• **Exercise prompt**:
Only one stretch of the data is wanted: the line containing "(* ===== verification/CowNodes.v ===== *)", the line containing "From Stdlib Require Import Sorted.", and every line between them, copied exactly.

Saved entries

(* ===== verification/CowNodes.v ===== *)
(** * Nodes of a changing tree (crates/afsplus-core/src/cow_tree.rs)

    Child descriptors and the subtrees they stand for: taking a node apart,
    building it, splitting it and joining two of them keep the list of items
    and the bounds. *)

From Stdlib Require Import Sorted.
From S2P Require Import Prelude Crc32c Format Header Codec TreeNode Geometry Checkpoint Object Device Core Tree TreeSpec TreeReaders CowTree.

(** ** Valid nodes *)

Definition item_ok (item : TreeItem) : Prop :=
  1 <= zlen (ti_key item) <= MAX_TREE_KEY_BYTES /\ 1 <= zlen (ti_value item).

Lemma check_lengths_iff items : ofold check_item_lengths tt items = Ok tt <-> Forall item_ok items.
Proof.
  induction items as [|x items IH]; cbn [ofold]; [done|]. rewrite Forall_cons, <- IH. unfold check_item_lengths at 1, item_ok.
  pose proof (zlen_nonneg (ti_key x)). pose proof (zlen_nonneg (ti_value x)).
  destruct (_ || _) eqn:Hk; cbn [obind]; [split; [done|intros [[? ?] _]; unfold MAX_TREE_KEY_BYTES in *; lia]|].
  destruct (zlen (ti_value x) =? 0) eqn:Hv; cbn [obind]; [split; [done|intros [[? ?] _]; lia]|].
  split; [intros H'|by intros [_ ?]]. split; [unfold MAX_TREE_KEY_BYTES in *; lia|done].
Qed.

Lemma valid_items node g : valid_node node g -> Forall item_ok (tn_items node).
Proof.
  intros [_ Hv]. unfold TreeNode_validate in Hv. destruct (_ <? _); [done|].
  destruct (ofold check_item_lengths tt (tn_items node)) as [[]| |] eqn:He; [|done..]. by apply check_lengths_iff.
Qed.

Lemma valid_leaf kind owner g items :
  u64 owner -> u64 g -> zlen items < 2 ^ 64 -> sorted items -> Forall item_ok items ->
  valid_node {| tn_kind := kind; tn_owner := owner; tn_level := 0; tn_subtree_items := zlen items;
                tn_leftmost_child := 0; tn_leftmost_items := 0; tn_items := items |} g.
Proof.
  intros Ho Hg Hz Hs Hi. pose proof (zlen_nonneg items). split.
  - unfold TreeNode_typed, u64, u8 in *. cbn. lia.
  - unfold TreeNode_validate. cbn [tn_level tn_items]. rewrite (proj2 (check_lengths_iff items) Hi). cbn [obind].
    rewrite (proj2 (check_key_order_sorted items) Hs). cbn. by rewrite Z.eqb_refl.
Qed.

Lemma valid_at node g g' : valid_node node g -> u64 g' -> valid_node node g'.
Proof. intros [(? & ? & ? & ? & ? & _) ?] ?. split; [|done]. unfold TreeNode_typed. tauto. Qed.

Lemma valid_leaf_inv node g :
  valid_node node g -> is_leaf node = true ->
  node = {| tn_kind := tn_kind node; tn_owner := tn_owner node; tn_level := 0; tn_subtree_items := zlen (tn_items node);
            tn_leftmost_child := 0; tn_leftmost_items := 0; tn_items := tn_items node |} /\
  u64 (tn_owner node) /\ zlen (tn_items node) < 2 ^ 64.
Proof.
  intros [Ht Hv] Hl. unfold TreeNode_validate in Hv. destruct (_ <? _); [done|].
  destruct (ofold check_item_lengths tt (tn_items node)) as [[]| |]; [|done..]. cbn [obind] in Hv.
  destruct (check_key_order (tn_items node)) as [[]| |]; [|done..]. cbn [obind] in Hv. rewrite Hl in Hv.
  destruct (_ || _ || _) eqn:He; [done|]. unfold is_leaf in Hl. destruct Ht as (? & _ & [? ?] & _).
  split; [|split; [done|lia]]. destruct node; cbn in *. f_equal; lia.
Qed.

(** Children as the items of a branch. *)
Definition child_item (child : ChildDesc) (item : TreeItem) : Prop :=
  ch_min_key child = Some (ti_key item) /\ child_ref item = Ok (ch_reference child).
...
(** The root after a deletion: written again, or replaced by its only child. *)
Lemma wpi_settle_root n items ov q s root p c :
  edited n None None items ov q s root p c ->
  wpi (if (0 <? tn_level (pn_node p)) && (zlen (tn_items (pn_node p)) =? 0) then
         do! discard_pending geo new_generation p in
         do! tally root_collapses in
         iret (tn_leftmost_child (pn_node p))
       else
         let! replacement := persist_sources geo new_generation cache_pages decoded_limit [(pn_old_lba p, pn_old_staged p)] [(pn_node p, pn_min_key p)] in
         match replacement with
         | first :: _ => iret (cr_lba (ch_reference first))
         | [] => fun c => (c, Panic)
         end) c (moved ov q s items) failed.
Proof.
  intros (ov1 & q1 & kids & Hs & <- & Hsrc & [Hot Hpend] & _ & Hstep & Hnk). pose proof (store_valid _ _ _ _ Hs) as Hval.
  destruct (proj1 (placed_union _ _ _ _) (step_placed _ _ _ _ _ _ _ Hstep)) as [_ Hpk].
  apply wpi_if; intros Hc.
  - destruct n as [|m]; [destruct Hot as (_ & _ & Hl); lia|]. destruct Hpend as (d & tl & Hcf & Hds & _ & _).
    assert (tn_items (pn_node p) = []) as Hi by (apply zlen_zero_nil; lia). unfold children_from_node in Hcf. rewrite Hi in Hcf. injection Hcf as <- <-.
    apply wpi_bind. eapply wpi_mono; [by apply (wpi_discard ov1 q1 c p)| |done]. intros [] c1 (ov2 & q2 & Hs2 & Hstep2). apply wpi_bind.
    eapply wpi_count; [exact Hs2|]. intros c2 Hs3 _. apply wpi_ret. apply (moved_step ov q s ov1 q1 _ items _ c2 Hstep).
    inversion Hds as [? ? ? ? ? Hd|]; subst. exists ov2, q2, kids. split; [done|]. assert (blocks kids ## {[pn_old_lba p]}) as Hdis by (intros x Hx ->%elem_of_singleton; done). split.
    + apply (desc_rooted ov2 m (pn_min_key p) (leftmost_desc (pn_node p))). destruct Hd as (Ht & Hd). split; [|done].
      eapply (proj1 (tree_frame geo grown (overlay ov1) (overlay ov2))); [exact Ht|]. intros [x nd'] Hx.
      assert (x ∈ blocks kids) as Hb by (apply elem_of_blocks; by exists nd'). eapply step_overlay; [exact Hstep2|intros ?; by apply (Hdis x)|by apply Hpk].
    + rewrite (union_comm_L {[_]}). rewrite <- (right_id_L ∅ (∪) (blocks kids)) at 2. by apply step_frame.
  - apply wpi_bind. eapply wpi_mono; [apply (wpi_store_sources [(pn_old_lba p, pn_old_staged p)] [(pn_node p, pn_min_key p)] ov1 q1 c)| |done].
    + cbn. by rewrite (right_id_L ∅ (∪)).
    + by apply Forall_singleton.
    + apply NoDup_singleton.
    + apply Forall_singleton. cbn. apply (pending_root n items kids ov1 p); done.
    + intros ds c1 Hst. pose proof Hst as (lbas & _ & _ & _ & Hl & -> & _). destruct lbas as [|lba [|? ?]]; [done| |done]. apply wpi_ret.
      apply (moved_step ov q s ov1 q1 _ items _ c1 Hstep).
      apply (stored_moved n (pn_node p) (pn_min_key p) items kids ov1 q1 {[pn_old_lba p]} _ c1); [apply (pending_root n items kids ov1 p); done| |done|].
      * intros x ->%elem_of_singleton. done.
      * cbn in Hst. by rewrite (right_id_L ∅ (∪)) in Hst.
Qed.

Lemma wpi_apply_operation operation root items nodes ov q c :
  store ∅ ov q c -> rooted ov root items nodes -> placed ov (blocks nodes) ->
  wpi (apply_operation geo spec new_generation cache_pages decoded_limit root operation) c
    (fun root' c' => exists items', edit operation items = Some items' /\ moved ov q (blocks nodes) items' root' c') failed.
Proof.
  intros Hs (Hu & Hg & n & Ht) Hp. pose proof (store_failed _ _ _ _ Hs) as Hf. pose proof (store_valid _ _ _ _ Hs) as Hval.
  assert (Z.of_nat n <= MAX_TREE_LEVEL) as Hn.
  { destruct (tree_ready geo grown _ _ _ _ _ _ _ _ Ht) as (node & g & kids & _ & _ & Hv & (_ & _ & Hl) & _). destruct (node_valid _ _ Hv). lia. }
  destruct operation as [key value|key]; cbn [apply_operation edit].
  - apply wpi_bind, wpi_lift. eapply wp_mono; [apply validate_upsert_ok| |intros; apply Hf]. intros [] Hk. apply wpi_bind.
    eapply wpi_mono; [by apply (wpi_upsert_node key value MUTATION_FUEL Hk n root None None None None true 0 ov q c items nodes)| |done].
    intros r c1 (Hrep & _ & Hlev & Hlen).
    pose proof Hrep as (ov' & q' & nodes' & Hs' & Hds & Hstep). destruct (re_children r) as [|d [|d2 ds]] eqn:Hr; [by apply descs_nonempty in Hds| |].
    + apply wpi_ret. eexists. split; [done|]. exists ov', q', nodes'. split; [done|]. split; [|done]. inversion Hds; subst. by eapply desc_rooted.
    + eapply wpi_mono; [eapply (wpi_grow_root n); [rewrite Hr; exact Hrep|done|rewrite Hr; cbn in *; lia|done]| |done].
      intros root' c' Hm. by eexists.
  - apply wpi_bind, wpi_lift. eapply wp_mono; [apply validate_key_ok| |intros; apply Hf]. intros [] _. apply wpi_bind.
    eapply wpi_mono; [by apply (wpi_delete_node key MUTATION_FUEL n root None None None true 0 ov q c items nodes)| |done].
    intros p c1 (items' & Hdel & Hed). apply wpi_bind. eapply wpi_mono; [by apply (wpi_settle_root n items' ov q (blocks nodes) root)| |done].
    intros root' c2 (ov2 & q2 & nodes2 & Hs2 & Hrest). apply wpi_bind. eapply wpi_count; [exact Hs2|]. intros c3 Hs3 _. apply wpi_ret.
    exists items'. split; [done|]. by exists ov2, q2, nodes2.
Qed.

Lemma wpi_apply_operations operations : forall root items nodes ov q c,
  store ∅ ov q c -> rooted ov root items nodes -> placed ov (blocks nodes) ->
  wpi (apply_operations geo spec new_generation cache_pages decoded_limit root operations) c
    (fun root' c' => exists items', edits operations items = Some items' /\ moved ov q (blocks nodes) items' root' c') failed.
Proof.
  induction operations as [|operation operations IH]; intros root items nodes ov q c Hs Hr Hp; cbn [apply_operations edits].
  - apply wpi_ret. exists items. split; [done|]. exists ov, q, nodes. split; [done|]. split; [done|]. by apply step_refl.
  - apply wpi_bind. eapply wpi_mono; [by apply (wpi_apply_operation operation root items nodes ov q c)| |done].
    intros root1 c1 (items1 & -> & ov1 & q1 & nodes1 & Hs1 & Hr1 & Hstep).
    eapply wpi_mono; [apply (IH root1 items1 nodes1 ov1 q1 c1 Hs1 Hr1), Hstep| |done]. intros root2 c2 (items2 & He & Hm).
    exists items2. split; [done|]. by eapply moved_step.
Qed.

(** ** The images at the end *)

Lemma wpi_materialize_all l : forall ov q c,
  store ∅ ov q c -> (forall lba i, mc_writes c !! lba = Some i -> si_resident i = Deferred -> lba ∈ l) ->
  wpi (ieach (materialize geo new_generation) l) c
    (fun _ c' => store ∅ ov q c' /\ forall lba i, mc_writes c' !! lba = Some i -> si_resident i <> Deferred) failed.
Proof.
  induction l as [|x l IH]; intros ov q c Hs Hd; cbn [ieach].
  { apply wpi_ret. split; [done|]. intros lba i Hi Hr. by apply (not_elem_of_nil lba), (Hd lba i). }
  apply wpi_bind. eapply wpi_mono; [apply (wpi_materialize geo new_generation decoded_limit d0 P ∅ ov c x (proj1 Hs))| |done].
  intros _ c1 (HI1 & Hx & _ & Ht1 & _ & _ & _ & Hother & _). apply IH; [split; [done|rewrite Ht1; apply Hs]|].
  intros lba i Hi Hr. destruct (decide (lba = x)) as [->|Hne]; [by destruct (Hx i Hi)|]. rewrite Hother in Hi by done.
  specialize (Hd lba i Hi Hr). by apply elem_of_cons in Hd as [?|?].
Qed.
* * *
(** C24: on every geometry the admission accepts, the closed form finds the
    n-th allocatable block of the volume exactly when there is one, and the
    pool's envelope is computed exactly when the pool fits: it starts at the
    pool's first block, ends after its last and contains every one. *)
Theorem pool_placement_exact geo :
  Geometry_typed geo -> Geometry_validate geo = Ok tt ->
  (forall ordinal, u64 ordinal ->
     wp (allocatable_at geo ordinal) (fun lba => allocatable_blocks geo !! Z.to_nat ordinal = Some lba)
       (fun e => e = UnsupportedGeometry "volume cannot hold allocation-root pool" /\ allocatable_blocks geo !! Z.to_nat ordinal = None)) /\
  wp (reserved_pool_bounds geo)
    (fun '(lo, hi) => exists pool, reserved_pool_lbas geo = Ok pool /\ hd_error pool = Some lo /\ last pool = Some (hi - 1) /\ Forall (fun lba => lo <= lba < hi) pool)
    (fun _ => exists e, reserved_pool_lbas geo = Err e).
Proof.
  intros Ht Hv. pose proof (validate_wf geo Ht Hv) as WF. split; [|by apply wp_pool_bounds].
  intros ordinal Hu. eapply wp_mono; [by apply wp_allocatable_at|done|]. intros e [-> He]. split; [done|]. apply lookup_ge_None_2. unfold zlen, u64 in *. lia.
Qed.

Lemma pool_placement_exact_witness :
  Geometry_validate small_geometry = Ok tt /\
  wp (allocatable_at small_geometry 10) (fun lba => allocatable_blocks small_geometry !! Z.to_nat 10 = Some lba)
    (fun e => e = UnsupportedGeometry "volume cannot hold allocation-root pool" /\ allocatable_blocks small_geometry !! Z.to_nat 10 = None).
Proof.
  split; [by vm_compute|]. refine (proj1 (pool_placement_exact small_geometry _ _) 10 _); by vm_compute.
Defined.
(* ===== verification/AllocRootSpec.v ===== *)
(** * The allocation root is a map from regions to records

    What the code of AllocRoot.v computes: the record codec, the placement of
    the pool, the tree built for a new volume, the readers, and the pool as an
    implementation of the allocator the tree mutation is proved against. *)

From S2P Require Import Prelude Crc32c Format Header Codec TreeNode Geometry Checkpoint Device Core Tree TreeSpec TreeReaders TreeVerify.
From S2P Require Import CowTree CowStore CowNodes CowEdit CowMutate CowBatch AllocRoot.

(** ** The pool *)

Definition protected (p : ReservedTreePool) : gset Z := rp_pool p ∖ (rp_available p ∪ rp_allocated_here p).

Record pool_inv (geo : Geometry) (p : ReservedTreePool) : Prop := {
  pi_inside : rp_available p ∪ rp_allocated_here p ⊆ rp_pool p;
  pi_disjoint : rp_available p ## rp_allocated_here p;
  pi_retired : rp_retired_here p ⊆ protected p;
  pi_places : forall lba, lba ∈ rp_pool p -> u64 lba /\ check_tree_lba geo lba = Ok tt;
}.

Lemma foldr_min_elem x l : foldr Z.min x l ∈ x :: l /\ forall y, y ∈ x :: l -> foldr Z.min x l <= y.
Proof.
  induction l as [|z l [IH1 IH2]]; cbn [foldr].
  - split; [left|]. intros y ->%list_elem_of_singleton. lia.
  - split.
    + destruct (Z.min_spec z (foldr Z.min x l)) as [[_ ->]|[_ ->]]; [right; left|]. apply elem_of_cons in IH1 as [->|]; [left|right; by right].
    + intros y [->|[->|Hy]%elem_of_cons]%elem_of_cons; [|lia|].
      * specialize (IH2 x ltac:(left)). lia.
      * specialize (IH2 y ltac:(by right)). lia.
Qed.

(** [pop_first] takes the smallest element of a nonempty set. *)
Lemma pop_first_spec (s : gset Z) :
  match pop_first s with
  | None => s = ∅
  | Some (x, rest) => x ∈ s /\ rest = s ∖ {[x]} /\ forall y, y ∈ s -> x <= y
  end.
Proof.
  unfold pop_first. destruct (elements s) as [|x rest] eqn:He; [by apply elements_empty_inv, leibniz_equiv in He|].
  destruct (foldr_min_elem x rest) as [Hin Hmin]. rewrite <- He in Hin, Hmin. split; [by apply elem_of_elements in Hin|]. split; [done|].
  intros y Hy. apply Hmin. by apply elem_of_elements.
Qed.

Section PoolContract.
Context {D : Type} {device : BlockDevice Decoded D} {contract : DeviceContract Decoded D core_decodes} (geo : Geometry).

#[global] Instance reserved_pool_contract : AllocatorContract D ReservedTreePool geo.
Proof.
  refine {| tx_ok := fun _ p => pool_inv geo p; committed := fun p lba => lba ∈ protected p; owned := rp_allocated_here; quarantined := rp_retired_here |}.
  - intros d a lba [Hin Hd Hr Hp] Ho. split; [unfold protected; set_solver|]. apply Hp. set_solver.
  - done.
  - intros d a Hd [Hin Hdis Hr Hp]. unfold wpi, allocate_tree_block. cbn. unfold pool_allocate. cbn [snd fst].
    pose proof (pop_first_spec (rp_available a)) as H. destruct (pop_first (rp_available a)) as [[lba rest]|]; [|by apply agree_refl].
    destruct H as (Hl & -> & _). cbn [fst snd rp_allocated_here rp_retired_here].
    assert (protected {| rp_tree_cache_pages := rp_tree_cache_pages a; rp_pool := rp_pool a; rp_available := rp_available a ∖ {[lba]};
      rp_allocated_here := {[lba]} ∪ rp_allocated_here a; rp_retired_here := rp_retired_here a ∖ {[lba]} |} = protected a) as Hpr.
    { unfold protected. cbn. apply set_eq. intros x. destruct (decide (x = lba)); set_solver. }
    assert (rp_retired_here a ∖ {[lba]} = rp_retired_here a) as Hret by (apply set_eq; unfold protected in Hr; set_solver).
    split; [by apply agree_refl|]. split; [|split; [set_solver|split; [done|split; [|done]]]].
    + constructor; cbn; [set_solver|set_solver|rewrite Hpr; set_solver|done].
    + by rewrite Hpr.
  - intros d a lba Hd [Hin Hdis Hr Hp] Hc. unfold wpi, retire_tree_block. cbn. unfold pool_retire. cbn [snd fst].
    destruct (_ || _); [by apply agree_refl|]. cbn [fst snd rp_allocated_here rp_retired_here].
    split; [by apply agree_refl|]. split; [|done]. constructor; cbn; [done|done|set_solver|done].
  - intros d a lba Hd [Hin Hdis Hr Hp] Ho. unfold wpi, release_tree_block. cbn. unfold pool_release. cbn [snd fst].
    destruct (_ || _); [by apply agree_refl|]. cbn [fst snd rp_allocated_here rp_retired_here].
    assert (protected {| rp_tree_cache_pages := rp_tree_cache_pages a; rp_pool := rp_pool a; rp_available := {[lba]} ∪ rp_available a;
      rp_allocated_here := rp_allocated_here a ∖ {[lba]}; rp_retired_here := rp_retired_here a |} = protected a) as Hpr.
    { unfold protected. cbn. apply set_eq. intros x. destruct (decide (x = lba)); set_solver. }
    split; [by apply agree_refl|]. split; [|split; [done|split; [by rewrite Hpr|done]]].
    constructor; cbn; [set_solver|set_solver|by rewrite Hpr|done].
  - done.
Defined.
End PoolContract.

• **Solution to this exercise**:
(* ===== verification/CowNodes.v ===== *)
(** * Nodes of a changing tree (crates/afsplus-core/src/cow_tree.rs)

    Child descriptors and the subtrees they stand for: taking a node apart,
    building it, splitting it and joining two of them keep the list of items
    and the bounds. *)

From Stdlib Require Import Sorted.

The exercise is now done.